As for the social shit and comradery? Shitty friends and turbulent love lives…they’d better fucking not go there.
She handed me a steaming cup just the way I like it. A splash of cream, no sugar. “You’re full of shit.”
“How the hell did you know it was me?” Not that it qualified me for the moneybags status she tossed my way. If anything, it left my savings a whole lot lighter, to a point I wasn’t exactly comfortable. But then, I didn’t deserve to be.
“You told me when you brought it up. You’re a bad actor, Coach. You’re not one for small talk. Grunts, judgment, and a wide-berth requirement are more your style. Just the fact that you mentioned it told me you felt awkward about it. So you figured if you bring it up, you can deflect the attention and credit. Not exactly complex.”
“So what I’m getting is that I’m an unapproachable, predictable prick headed for permanent hermit status. I don’t think I like this new degree you’re earning.”
“I’m sure you don’t.

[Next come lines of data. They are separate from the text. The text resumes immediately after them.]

Lemma extractMetrics_flagTests flag run :
  extractMetrics {| runId := runId run; timestamp := timestamp run;
                    targets := flagTarget flag <$> targets run |}
  = extractMetrics run.
Proof.
  unfold extractMetrics. simpl. generalize {| own := []; proto := None |}.
  induction (targets run) as [|t l IH]; intros o; [done|].
  simpl. rewrite IH. f_equal. unfold setTarget.
  by rewrite extractTarget_flagTarget.
Qed.

Lemma loadRuns_flagTests flag d ids :
  loadRuns (flagTests flag <$> d) ids = loadRuns d ids.
Proof.
  induction ids as [|id ids IH]; [done|]. simpl. rewrite IH.
  unfold loadRun. rewrite lookup_fmap.
  destruct (d !! id) as [[e|run]|]; simpl; try done.
  by rewrite extractMetrics_flagTests.
Qed.

(** X3. A comparison never reads the [success] of a test: whatever
    the flags of the stored tests are, the report is the same, so the
    load time of a page that did not answer 200 is compared like any
    other. *)
Theorem comparison_ignores_success_flags flag d ids :
  compareRuns (flagTests flag <$> d) ids = compareRuns d ids.
Proof. unfold compareRuns. by rewrite loadRuns_flagTests. Qed.

(** ** The rows of a section *)

(** X4. The rows of a target's section follow the fixed list of
    metrics: in its order, none twice, and [loadComplete], which is
    extracted but not in the list, never has a row. *)
Theorem rows_follow_the_metric_list runs target section :
  compareTarget runs target = Ok section ->
  rowNames section `sublist_of` playwrightMetrics /\
  NoDup (rowNames section) /\
  "loadComplete" ∉ rowNames section.
Proof.
  intros Hsection.
  assert (Hsub : rowNames section `sublist_of` playwrightMetrics).
  { destruct (rowNames_compareTarget _ _ _ Hsection)
      as [(_ & -> & _)|(tms & _ & -> & _)]; [by apply sublist_nil_l|].
    rewrite rowNames_targetTables.
    etrans; [apply sublist_filter|]. apply sublist_filter. }
  split; [done|]. split.
  - eapply sublist_NoDup; [|exact Hsub].
    apply (bool_decide_unpack _). by vm_compute.
  - intros Hin. apply (elem_of_sublist _ _ _ Hin) in Hsub.
    revert Hsub. apply (bool_decide_unpack _). by vm_compute.
Qed.

Lemma rows_follow_the_metric_list_witness :
  rowNames (sectionOf "kylix" sample_report) `sublist_of` playwrightMetrics /\
  NoDup (rowNames (sectionOf "kylix" sample_report)) /\
  "loadComplete" ∉ rowNames (sectionOf "kylix" sample_report).
Proof.
  assert (E : rowNames (sectionOf "kylix" sample_report)
              = rowNames (LTarget "kylix" :: sectionOf "kylix" sample_report))
    by reflexivity.
  rewrite E.
  apply (rows_follow_the_metric_list (compared sample_runs [id_B; id_A]) "kylix").
  vm_compute. reflexivity.
Defined.

Lemma metrics_unique runs target tms tms' :
  Forall2 (fun run tm => metrics_get target (metrics run) = Metrics tm) runs tms ->
  Forall2 (fun run tm => metrics_get target (metrics run) = Metrics tm) runs tms' ->
  tms = tms'.
Proof.
  intros H. revert tms'. induction H as [|run tm runs tms Htm _ IH];
    intros tms' H'; inversion H' as [|? tm' ? tms'' Htm' Hrest]; subst; [done|].
  f_equal; [congruence|by apply IH].
Qed.

(** X5. For a target that every run has, the load table has a row
    for every run, in report order, with the run's [hasResults], when
    some run has results; when none has, there is no row. *)
Theorem load_table_lists_every_run runs target tms section :
  mapM metricsOf ((fun run => metrics_get target (metrics run)) <$> runs) = Some tms ->
  compareTarget runs target = Ok section ->
  (Exists (fun tm => hasResults tm = true) tms ->
   loadRows section = zip (lr_timestamp <$> runs) (hasResults <$> tms)) /\
  (~ Exists (fun tm => hasResults tm = true) tms -> loadRows section = []).
Proof.
  intros Htms Hsection.
  assert (Hex : existsb id (hasResults <$> tms) = true
                <-> Exists (fun tm => hasResults tm = true) tms).
  { rewrite existsb_Exists, Exists_fmap. done. }
  assert (Hrows : loadRows section
                  = if existsb id (hasResults <$> tms)
                    then zip (lr_timestamp <$> runs) (hasResults <$> tms) else []).
  { apply mapM_metricsOf in Htms.
    destruct (rowNames_compareTarget _ _ _ Hsection)
      as [(Hnothing & _)|(tms' & Htms' & _ & ->)].
    - exfalso. apply Exists_exists in Hnothing as (run & Hrun & Hn).
      apply list_elem_of_lookup in Hrun as [i Hi].
      destruct (Forall2_lookup_l _ _ _ _ _ Htms Hi) as (tm & _ & Htm). congruence.
    - rewrite (metrics_unique _ _ _ _ Htms' Htms). apply loadRows_targetTables. }
  rewrite Hrows. split.
  - intros Hsome%Hex. by rewrite Hsome.
  - intros Hnone. destruct (existsb id _); [|done]. exfalso. by apply Hnone, Hex.
Qed.

Lemma load_table_lists_every_run_witness :
  loadRows (LTarget "kylix" :: sectionOf "kylix" sample_report)
  = [(time_A, true); (time_B, false)].
Proof.
  destruct (load_table_lists_every_run (compared sample_runs [id_B; id_A]) "kylix"
              (extractTarget <$> [sample_target "kylix" 245 (Some (sample_load time_A "kylix"));
                                  sample_target "kylix" 198 None])
              (LTarget "kylix" :: sectionOf "kylix" sample_report))
    as [H _].
  - vm_compute. reflexivity.
  - vm_compute. reflexivity.
  - rewrite H; [reflexivity|]. apply Exists_cons. left. reflexivity.
Defined.

(** ** The runs of a report *)

Lemma loaded_runs d ids loaded lr :
  loadRuns d ids = inr loaded ->
  lr ∈ sortRuns loaded <->
  exists id run, id ∈ ids /\ d !! id = Some (Stored run) /\
    lr = {| lr_runId := id; lr_timestamp := timestamp run;
            metrics := extractMetrics run |}.
Proof.
  intros Hload%loadRuns_inr. unfold sortRuns. rewrite Array_sort_Permutation.
  split.
  - intros (i & Hi)%list_elem_of_lookup.
    destruct (Forall2_lookup_r _ _ _ _ _ Hload Hi) as (id & Hid & run & Hrun & ->).
    exists id, run. split; [|done]. by eapply list_elem_of_lookup_2.
  - intros (id & run & (i & Hi)%list_elem_of_lookup & Hrun & ->).
    destruct (Forall2_lookup_l _ _ _ _ _ Hload Hi) as (lr & Hlr & run' & Hrun' & ->).
    rewrite Hrun in Hrun'. injection Hrun' as <-. by eapply list_elem_of_lookup_2.
Qed.

(** X6. A report has exactly one section for each target name
    other than [__proto__] that some compared run has a record of, and
    no other section. *)
Theorem one_section_for_each_target d ids lines :
  compareRuns d ids = Written lines ->
  NoDup (headings lines) /\
  forall name,
    name ∈ headings lines <->
    name <> "__proto__" /\
    exists id run, id ∈ ids /\ d !! id = Some (Stored run) /\ name ∈ target <$> targets run.
Proof.
  intros (_ & loaded & sections & Hload & Hsections & ->)%compareRuns_Written.
  assert (E : headings ([LTitle; LBlank; LComparedRuns ids; LBlank] ++ concat sections)
              = allTargets (sortRuns loaded)).
  { unfold headings. rewrite omap_app. cbn [omap app].
    by apply (headings_sections (sortRuns loaded)). }
  rewrite E. split; [apply NoDup_allTargets|].
  intros name. rewrite elem_of_allTargets. split.
  - intros (lr & (id & run & Hid & Hrun & ->)%(loaded_runs _ _ _ _ Hload) & Hkey).
    simpl in Hkey. apply elem_of_extractMetrics_keys in Hkey as [Hne Hkey].
    split; [done|]. by exists id, run.
  - intros (Hne & id & run & Hid & Hrun & Hname).
    eexists. split; [apply (loaded_runs _ _ _ _ Hload); by exists id, run|].
    simpl. by apply elem_of_extractMetrics_keys.
Qed.

Lemma one_section_for_each_target_witness :
  NoDup (headings sample_report) /\
  forall name,
    name ∈ headings sample_report <->
    name <> "__proto__" /\
    exists id run,
      id ∈ [id_B; id_A] /\ sample_runs !! id = Some (Stored run) /\
      name ∈ target <$> targets run.
Proof.
  apply (one_section_for_each_target sample_runs [id_B; id_A] sample_report).
  vm_compute. reflexivity.
Defined.

(** X7. The URL line of a section, its third line, shows the URL
    that the earliest of the compared runs has for the target, whatever
    the later runs have. *)
Theorem url_of_the_earliest_run d ids loaded target :
  loadRuns d ids = inr loaded -> (2 <= length ids)%nat ->
  Forall (fun run => is_Some (obj_get target (own (metrics run)))) (sortRuns loaded) ->
  exists first tm section,
    head (sortRuns loaded) = Some first /\
    (forall run, run ∈ loaded -> chronological first run) /\
    obj_get target (own (metrics first)) = Some tm /\
    compareTarget (sortRuns loaded) target = Ok section /\
    section !! 2%nat = Some (LUrl (tm_url tm)).
Proof.
  intros Hload Hlen Hall.
  destruct (compareRuns_loaded d ids loaded Hload Hlen) as [_ Hn].
  pose proof (sortRuns_sorted loaded) as Hsorted.
  assert (Hperm : sortRuns loaded ≡ₚ loaded) by apply Array_sort_Permutation.
  assert (Htms : exists tms,
            Forall2 (fun run tm => obj_get target (own (metrics run)) = Some tm)
                    (sortRuns loaded) tms).
  { apply Forall_exists_Forall2. eapply Forall_impl; [exact Hall|].
    by intros run [tm ?]; exists tm. }
  destruct Htms as [tms Htms].
  destruct (sortRuns loaded) as [|first rest] eqn:E; [simpl in Hn; lia|].
  inversion Htms as [|? tm ? tms' Htm Hrest]; subst.
  exists first, tm. eexists. split; [done|]. split; [|split; [done|]].
  - intros run Hrun. rewrite <- Hperm in Hrun.
    apply StronglySorted_inv in Hsorted as [_ Hfirst].
    apply elem_of_cons in Hrun as [->|Hrun].
    + unfold chronological. lia.
    + rewrite Forall_forall in Hfirst. by apply Hfirst.
  - assert (Hsection : compareTarget (first :: rest) target
                       = Ok ([LTarget target; LBlank; LUrl (tm_url tm); LBlank]
                             ++ targetTables (first :: rest) (tm :: tms'))).
    { apply compareTarget_tables.
      eapply Forall2_impl; [exact Htms|]. intros run tm'. apply metrics_get_own. }
    split; [exact Hsection|reflexivity].
Qed.

Lemma url_of_the_earliest_run_witness :
  exists first tm section,
    head (sortRuns (loaded_sample [id_B; id_A])) = Some first /\
    (forall run, run ∈ loaded_sample [id_B; id_A] -> chronological first run) /\
    obj_get "kylix" (own (metrics first)) = Some tm /\
    compareTarget (sortRuns (loaded_sample [id_B; id_A])) "kylix" = Ok section /\
    section !! 2%nat = Some (LUrl (tm_url tm)).
Proof.
  apply (url_of_the_earliest_run sample_runs [id_B; id_A]).
  - reflexivity.
  - simpl. lia.
  - apply Forall_forall. intros run Hrun. apply list_elem_of_In in Hrun.
    vm_compute in Hrun. destruct Hrun as [<-|[<-|[]]]; vm_compute; by eexists.
Defined.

Now come here.” She crooked her finger at me, one of the very few people in this world who could without earning permanent disdain.
I leaned down, the fact that she had to ask me to a painful reminder of the damage I could do.
Pinching my sweatshirt, she tugged me in close, and pressed a kiss on my cheek. “Thank you, you crusty asshole. I love it.”
“You’re welcome.”
With a firm shove of her fingertips on my forehead, she pushed me away. “Now stop buying me shit.”
“Never.”
“I googled the price and almost pooped.”
Sinking into the couch next to her, I rested my elbows on my knees and breathed in the coffee before taking my first sip. “Patti has everyone talking about shit in this town.”
“Patti is the best damn influence on us all. Leave her alone. Too bad I can’t get my parents in Banked Track to soak up some of her wisdom.”
“They have a right to how they feel.”